I took some photographs of Cotterdale for you to see. The buildings are right at the end of the Dale and that is all there is - maybe seven or eight houses and i think some of them are holiday cottages. There is one farm.

The stony bank of the little beck is a perfect nesting place for oyster catchers. Two were there and flew on to the wall. They are in the photograph - perhaps if you blow it up to fill the screen you will just be able to see them. The fields were full of Swaledale ewes and their lambs, the beck had ducks, oyster catchers, wagtails, dippers - all carried on as though we weren't there - I don't think they associate a car with humans. I also took a photograph of a dear little rabbit on the side of the beck. It is so tiny you can hardly see it but I am putting the photograph on anyway.

So, you reporters from London and the like, make sure you really know what 'remote' is before you describe a thriving village on a main road as such. In any case those of us who live up here like to keep it that way.

Incidentally, the photograph with a small building in the middle distance - the building is probably a lime kiln.

17 comments:

it's me said...

May we always have remote places...

Pamela Terry and Edward said...

Remote, unspoiled and wonderful.
I love walking on the Isle of Skye and feeling so far away from everything. It's just the best feeling ever.

MorningAJ said...

The reviewer was probably someone from London. 'Remote' is anywhere beyond the reach of the Underground by their definition.

angryparsnip said...

Wonderful post today.
Lets hope you can keep your beautiful area unspoiled and remote.
I think Tucson has gotten to big. We are not remote but I wish we where smaller.
Remote for the reviewer is probably not having a Starbucks within two steps.

cheers, parsnip

Gwil W said...

Like the new title picture.

I recently walked all day in the sunshine in Snowdonia. Saw only two people. Lovely it was.

jill said...

Remote sounds good to me,lovely photos Pat hope you are well Love Jill xx

Dartford Warbler said...

What a beautiful part of the limestone Dales. Cotterdale looks like a wonderful place to have grown up and learn the art of patchwork, on days when the snow drifts were too high to pass through.

Irene said...

That's remore allright. I don't know how I would feel about that. Do they have internet there? I could not live without it.

SAS said...

Remote and very beautiful. Being "out in the boonies" has it's pluses in my humble opinion.

Reader Wil said...

For Dutch people this will be very remote. I wish we had some remote places, but we are so overcrowded, that living in a village like mine is almost the next thing to remote. You can understand that living in Australia is the opposite of this life in the Netherlands. And I think that is what you call, remote.

ChrisJ said...

The Hebrides and the Shetlands would be my definition of remote!

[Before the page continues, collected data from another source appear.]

Lemma digit_of_char d : 0 <= d < 36 -> digit_of (digit_char d) = Some d.
Proof.
  intros Hd. unfold digit_of, digit_char, is_digit. destruct (Z.ltb_spec d 10).
  - rewrite (proj2 (Z.leb_le 48 _)), (proj2 (Z.leb_le _ 57)) by lia. cbn. f_equal. lia.
  - rewrite (proj2 (Z.leb_gt (97 + (d - 10)) 57)), andb_false_r by lia.
    rewrite (proj2 (Z.leb_le 97 _)), (proj2 (Z.leb_le _ 122)) by lia. cbn. f_equal. lia.
Qed.

Lemma numeral_grows base v ds :
  2 <= base -> 0 <= v -> Forall (fun d => 0 <= d < base) ds -> v <= foldl (fun v d => v * base + d) v ds.
Proof.
  intros Hb Hv Hds. revert v Hv. induction Hds as [|d ds Hd _ IH]; intros v Hv; cbn; [lia|].
  etrans; [|apply IH; nia]. nia.
Qed.

Lemma strtol_loop_numeral base v ds rest :
  2 <= base <= 36 -> 0 <= v -> Forall (fun d => 0 <= d < base) ds -> digit_of (char_at rest) = None ->
  foldl (fun v d => v * base + d) v ds < 2 ^ 64 ->
  strtol_loop ((digit_char <$> ds) ++ rest) base v = (foldl (fun v d => v * base + d) v ds, length ds).
Proof.
  intros Hb Hv Hds Hr. revert v Hv. induction Hds as [|d ds Hd Hds IH]; intros v Hv Hlt; cbn [fmap list_fmap app foldl length] in *.
  - destruct rest as [|c rest]; cbn [strtol_loop]; [done|]. cbn in Hr. by rewrite Hr.
  - cbn [strtol_loop]. rewrite digit_of_char by lia. rewrite (proj2 (Z.leb_gt base d)) by lia.
    pose proof (numeral_grows base (v * base + d) ds ltac:(lia) ltac:(nia) Hds).
    rewrite (wrap_small 32 base), wrap_small by nia. rewrite IH by (done || nia). done.
Qed.

Lemma digit_char_plain d : 0 <= d < 36 -> digit_char d <> 32 /\ digit_char d <> 9 /\ digit_char d <> 45 /\ digit_char d <> 43.
Proof. intros. unfold digit_char. case_if as E; lia. Qed.

(** No numeral of base 16 looks like a prefix. *)
Lemma hex_prefix_numeral ds rest :
  Forall (fun d => 0 <= d < 16) ds -> ds <> [] -> digit_of (char_at rest) = None ->
  hex_prefix ((digit_char <$> ds) ++ rest) = false.
Proof.
  intros Hds Hne Hr. destruct Hds as [|d ds Hd Hds]; [done|]. unfold hex_prefix. cbn.
  destruct Hds as [|d' ds Hd' _]; cbn.
  - apply andb_false_iff. right. destruct rest as [|c rest]; [done|]. cbn in *.
    destruct (Z.eqb_spec c 120) as [->|]; [done|]. destruct (Z.eqb_spec c 88) as [->|]; done.
  - apply andb_false_iff. right. apply orb_false_iff. unfold digit_char. case_if as E; lia.
Qed.
Lemma realloc_preserves_witness :
  live one_allocation 0x1018 = Some 16 /\ exists m, live (realloc 0x1018 40 one_allocation).2 0x1040 = Some m /\ 40 <= m.
Proof.
  assert (Hr : heap_reach one_allocation) by (apply reach_malloc; [apply reach_start|lia]).
  assert (Hl : live one_allocation 0x1018 = Some 16) by (by vm_compute). split; [exact Hl|].
  destruct (realloc_preserves one_allocation 0x1018 16 40 Hr Hl ltac:(lia)) as [_ [(Hq & _)|(_ & m & Hm & Hs & _)]].
  - exfalso. vm_compute in Hq. discriminate Hq.
  - exists m. split; [|exact Hs]. assert (E : (realloc 0x1018 40 one_allocation).1 = 0x1040) by (by vm_compute).
    rewrite E in Hm. exact Hm.
Defined.

(** The header is 24 bytes long, so that a payload behind a 16-byte aligned header is
    not aligned to 16 bytes, although sizes are rounded up to multiples of 16. *)
Example malloc_misaligned : (malloc 16 fresh_process).1 mod 16 = 8.
Proof. by vm_compute. Qed.

(** The rounding wraps for the largest sizes: the request succeeds with an empty block. *)
Example malloc_wraps :
  (malloc (2 ^ 64 - 1) fresh_process).1 = 0x1018 /\ live (malloc (2 ^ 64 - 1) fresh_process).2 0x1018 = Some 0.
Proof. by vm_compute. Qed.
(* ===== verification/VmLookup.v ===== *)
(** * The lookup table of an address space

    [lookup_ok] is the invariant of the open-addressing table of vm.c: each record is
    reached from the hash of its address without passing an empty slot.  Under it
    [find_page] answers exactly from the records, and inserting and removing a record
    keep it. *)

From S2P Require Import Prelude Heap HeapFacts Interfaces Vm.

(** ** Probe sequences *)

(** The slot of the [n]-th probe that starts at [slot]. *)
Definition probe (slot : Z) (n : nat) : Z := (slot + Z.of_nat n) mod VM_PAGE_HASH_SIZE.

Definition is_slot (slot : Z) : Prop := 0 <= slot < VM_PAGE_HASH_SIZE.

Lemma next_slot_mod slot : next_slot slot = (slot + 1) mod VM_PAGE_HASH_SIZE.
Proof. apply (land_ones_mod (slot + 1) 18). lia. Qed.

Lemma hash_slot_is_slot a : is_slot (hash_slot a).
Proof.
  unfold is_slot, hash_slot. change (VM_PAGE_HASH_SIZE - 1) with (2 ^ 18 - 1).
  rewrite land_ones_mod by lia. by apply (Z.mod_pos_bound _ (2 ^ 18)).
Qed.

Lemma probe_0 slot : is_slot slot -> probe slot 0 = slot.
Proof. intros. unfold probe. rewrite Z.add_0_r. by apply Z.mod_small. Qed.

Lemma probe_is_slot slot n : is_slot (probe slot n).
Proof. apply Z.mod_pos_bound. vm_compute. done. Qed.

Lemma next_probe slot n : next_slot (probe slot n) = probe slot (S n).
Proof.
  rewrite next_slot_mod. unfold probe. rewrite Zplus_mod_idemp_l. f_equal. lia.
Qed.

(** Every slot is met once in [VM_PAGE_HASH_SIZE] probes. *)
Lemma probe_covers slot k : is_slot slot -> is_slot k ->
  exists n, (n < Z.to_nat VM_PAGE_HASH_SIZE)%nat /\ probe slot n = k.
Proof.
  unfold is_slot, probe, VM_PAGE_HASH_SIZE. intros Hs Hk.
  exists (Z.to_nat ((k - slot) mod 262144)).
  pose proof (Z.mod_pos_bound (k - slot) 262144 ltac:(lia)). split; [lia|].
  rewrite Z2Nat.id, Zplus_mod_idemp_r by lia. rewrite Z.mod_small; lia.
Qed.

#[export] Hint Resolve hash_slot_is_slot probe_is_slot : nova.

(** ** The invariant *)

(** The probes from [slot] on that come before the [n]-th meet no empty slot. *)
Definition no_gap (s : VmSpace) (slot : Z) (n : nat) : Prop :=
  forall m, (m < n)%nat -> slot_value s (probe slot m) <> 0.

(** The record [i] for the address [a] is found at one of the probes. *)
Definition reached (s : VmSpace) (i a : Z) : Prop :=
  exists n, (n < Z.to_nat VM_PAGE_HASH_SIZE)%nat /\
    slot_value s (probe (hash_slot a) n) = i + 1 /\ no_gap s (hash_slot a) n.

Definition aligned (a : Z) : Prop := align_down a = a.

(** The records: indices in range, page addresses, each address once. *)
Record records_ok (m : gmap Z VmPage) : Prop := {
  ro_index i p : m !! i = Some p -> 0 <= i < VM_MAX_PAGES;
  ro_aligned i p : m !! i = Some p -> aligned (virtual_address p);
  ro_unique i j p q : m !! i = Some p -> m !! j = Some q ->
    virtual_address p = virtual_address q -> i = j }.

(** The table, for the records in [m]: a slot in use belongs to a record, each record has
    one slot and is reached. *)
Record table_ok (m : gmap Z VmPage) (s : VmSpace) : Prop := {
  to_index i p : m !! i = Some p -> 0 <= i;
  to_slot k : slot_value s k <> 0 -> is_slot k;
  to_used k : slot_value s k <> 0 -> slot_value s k <> -1 ->
    0 < slot_value s k /\ is_Some (m !! (slot_value s k - 1));
  to_unique k k' : slot_value s k = slot_value s k' -> 0 < slot_value s k -> k = k';
  to_reached i p : m !! i = Some p -> reached s i (virtual_address p) }.

Record lookup_ok (s : VmSpace) : Prop := {
  lo_records : records_ok (pages s);
  lo_table : table_ok (pages s) s }.

#[export] Hint Resolve lo_records lo_table : nova.

Lemma lookup_ok_zero : lookup_ok zero_space.
Proof.
  assert (forall k, slot_value zero_space k = 0) as Hz.
  { intros k. unfold slot_value. cbn. by rewrite lookup_empty. }
  split; split; cbn; intros *; rewrite ?Hz; try lia; by rewrite lookup_empty.
Qed.

(** ** Finding *)

Lemma find_probe_sound n a slot s i :
  find_probe n a slot s = Some i -> exists p, pages s !! i = Some p /\ virtual_address p = a.
Proof.
  revert slot. induction n as [|n IH]; intros slot; cbn [find_probe]; [done|].
  case_match; [done|]. case_match eqn:E; [|apply IH]. intros [= <-]. bool_hyps.
  case_match; [|done]. eexists. split; [done|]. lia.
Qed.

Lemma find_probe_complete fuel n slot s i p :
  records_ok (pages s) -> pages s !! i = Some p -> 0 <= i -> (n < fuel)%nat ->
  slot_value s (probe slot n) = i + 1 -> no_gap s slot n ->
  find_probe fuel (virtual_address p) (probe slot 0) s = Some i.
Proof.
  intros Hr Hp Hi Hn Hv Hg.
  cut (forall d m, (m + d = n)%nat -> (d < fuel)%nat ->
    find_probe fuel (virtual_address p) (probe slot m) s = Some i).
  { intros H. by apply (H n 0%nat). }
  clear Hn. intros d. revert fuel. induction d as [|d IH]; intros [|fuel] m Hm Hd; try lia;
    cbn [find_probe].
  - replace m with n by lia. rewrite Hv. replace (i + 1 - 1) with i by lia. rewrite Hp, Z.eqb_refl.
    rewrite (proj2 (Z.eqb_neq (i + 1) 0)), (proj2 (Z.ltb_lt 0 (i + 1))) by lia. done.
  - specialize (Hg m ltac:(lia)). rewrite (proj2 (Z.eqb_neq _ 0) Hg).
    rewrite next_probe. specialize (IH fuel (S m) ltac:(lia) ltac:(lia)).
    case_match eqn:E; [|done]. bool_hyps. case_match eqn:Eq; [|done].
    f_equal. eapply ro_unique; [done|done|done|]. lia.
Qed.

(** [find_page] answers from the records alone. *)
Lemma find_page_spec s a i : lookup_ok s ->
  find_page a s = Some i <-> exists p, pages s !! i = Some p /\ virtual_address p = align_down a.
Proof.
  intros [Hr Ht]. unfold find_page. split; [apply find_probe_sound|].
  intros (p & Hp & <-). destruct (to_reached _ _ Ht _ _ Hp) as (n & Hn & Hv & Hg).
  rewrite <- (probe_0 (hash_slot _)) by apply hash_slot_is_slot.
  eapply find_probe_complete; try done. by eapply ro_index.
Qed.

Lemma find_page_None s a : lookup_ok s ->
  find_page a s = None <-> forall i p, pages s !! i = Some p -> virtual_address p <> align_down a.
Proof.
  intros Hok. split.
  - intros H i p Hp Ha. assert (find_page a s = Some i) by (apply find_page_spec; eauto). congruence.
  - intros H. destruct (find_page a s) as [i|] eqn:E; [|done].
    apply find_page_spec in E as (p & Hp & Ha); [|done]. by destruct (H i p).
Qed.

Lemma find_page_align a s : find_page (align_down a) s = find_page a s.
Proof.
  unfold find_page. replace (align_down (align_down a)) with (align_down a); [done|].
  unfold align_down. by rewrite <- Z.land_assoc, Z.land_diag.
Qed.

(** ** Changing the table *)

Lemma slot_value_set k v s k' :
  slot_value (with_lookup (<[k := v]> (page_lookup s)) s) k' = if decide (k = k') then v else slot_value s k'.
Proof.
  unfold slot_value. cbn. case_decide as E; [by subst; rewrite lookup_insert_eq|].
  by rewrite lookup_insert_ne.
Qed.

(** Only the table matters. *)
Lemma table_ok_lookup m s s' : page_lookup s' = page_lookup s -> table_ok m s -> table_ok m s'.
Proof.
  intros E [H0 H1 H2 H3 H4]. assert (forall k, slot_value s' k = slot_value s k) as Hv.
  { intros k. unfold slot_value. by rewrite E. }
  split; intros *; rewrite ?Hv; eauto. intros Hp. destruct (H4 _ _ Hp) as (n & ? & ? & Hg).
  exists n. rewrite Hv. split_and!; try done. intros j Hj. rewrite Hv. by apply Hg.
Qed.

(** Filling or marking a slot opens no gap. *)
Lemma no_gap_set k v s slot n : v <> 0 -> no_gap s slot n ->
  no_gap (with_lookup (<[k := v]> (page_lookup s)) s) slot n.
Proof. intros Hv Hg m Hm. rewrite slot_value_set. case_decide; [done|]. by apply Hg. Qed.

Lemma reached_set k v s i a : v <> 0 -> slot_value s k <> i + 1 -> reached s i a ->
  reached (with_lookup (<[k := v]> (page_lookup s)) s) i a.
Proof.
  intros Hv Hk (n & Hn & Hs & Hg). exists n. rewrite slot_value_set, decide_False by congruence.
  eauto using no_gap_set.
Qed.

John "By Stargoose And Hanglands" said...

I suppose it depends on what you're remote from. The residents of Cotterdale probably view Oxford St. as remote from their lives. Lovely area anyway (Cotterdale, not Oxford St.!)

The Weaver of Grass said...

Irene asks whether they have the internet or not - I don't know but I would very much doubt it.
I am not sure how I would live in such a remote place. I do like company (on my own terms) and think I might get lonely if I went all day without seeing anybody; walking in such a place is lovely if you know you are going back to some kind of 'civilisation' after the walk. Thanks for visiting.

Dave King said...

Remote to me means a lonely Scottish Island - or at best a croft on Sutherland's West Coast. As always a post to get the juices running. Fine pics.

Robin Mac said...

Love the photos, and can relate to the remoteness or otherwise according to the writer. We have such vast distances here in Australia that city folk can't believe the distances between towns - nearly 3000 km from the southern border of Queensland to the tip of Cape York - and there are some very remote places in Cape York!

Crafty Green Poet said...

It's all relative really, and if inner city types only discover the edges of what is remote than so much the better for the truly remote places!

Golden West said...

That is beautiful country, Weaver. It looks much unchanged from how I would imagine it back in the days we can only read about.